Copy every record exactly as it appears in the data below.

Dataset entries ::
◆ ◆ ◆ ◆ ◆

(** * JACK: the command-line client and the ffad URL table

    A shallow embedding of

    - [src/jack/clients/CommandLineClient.py]: a line-based TCP client
      (Python 2) made of an interactive sender built on the standard
      [cmd.Cmd] interpreter and of a background receiver thread;
    - [web/ffad/urls.py]: the Django URL table of the draft application.

    Python 2 [str] values are byte strings and are modelled as lists of
    [ascii]; everything a thread does to the outside world (socket, standard
    output, thread start) is recorded, in program order, in a trace of
    [effect]s.  The network is the environment: a trace records the calls
    the program issues, under a host name that resolves and a peer that
    accepts the connection and every send. *)

From Stdlib Require Import Ascii String DecimalString.
From Stdlib Require Import List Bool Arith ZArith Lia.
Import ListNotations.

Set Implicit Arguments.

(** ** Byte strings *)

Definition str := list ascii.

(** A literal of the source, such as ['127.0.0.1']. *)
Definition lit (s : string) : str := list_ascii_of_string s.
Arguments lit s%_string.

Definition LF : ascii := ascii_of_nat 10.
Definition CR : ascii := ascii_of_nat 13.
Definition SP : ascii := ascii_of_nat 32.

Definition str_eqb (a b : str) : bool :=
  if list_eq_dec ascii_dec a b then true else false.

(** [isspace] of the C locale, the class [str.strip] and [str.rstrip]
    remove when called without argument: tab, line feed, vertical tab, form
    feed, carriage return and space. *)
Definition isspace (c : ascii) : bool :=
  let n := nat_of_ascii c in
  ((9 <=? n) && (n <=? 13)) || (n =? 32).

◆ ◆ ◆ ◆ ◆

Task output ::
(** * JACK: the command-line client and the ffad URL table

    A shallow embedding of

    - [src/jack/clients/CommandLineClient.py]: a line-based TCP client
      (Python 2) made of an interactive sender built on the standard
      [cmd.Cmd] interpreter and of a background receiver thread;
    - [web/ffad/urls.py]: the Django URL table of the draft application.

    Python 2 [str] values are byte strings and are modelled as lists of
    [ascii]; everything a thread does to the outside world (socket, standard
    output, thread start) is recorded, in program order, in a trace of
    [effect]s.  The network is the environment: a trace records the calls
    the program issues, under a host name that resolves and a peer that
    accepts the connection and every send. *)

From Stdlib Require Import Ascii String DecimalString.
From Stdlib Require Import List Bool Arith ZArith Lia.
Import ListNotations.

Set Implicit Arguments.

(** ** Byte strings *)

Definition str := list ascii.

(** A literal of the source, such as ['127.0.0.1']. *)
Definition lit (s : string) : str := list_ascii_of_string s.
Arguments lit s%_string.

Definition LF : ascii := ascii_of_nat 10.
Definition CR : ascii := ascii_of_nat 13.
Definition SP : ascii := ascii_of_nat 32.

Definition str_eqb (a b : str) : bool :=
  if list_eq_dec ascii_dec a b then true else false.

(** [isspace] of the C locale, the class [str.strip] and [str.rstrip]
    remove when called without argument: tab, line feed, vertical tab, form
    feed, carriage return and space. *)
Definition isspace (c : ascii) : bool :=
  let n := nat_of_ascii c in
  ((9 <=? n) && (n <=? 13)) || (n =? 32).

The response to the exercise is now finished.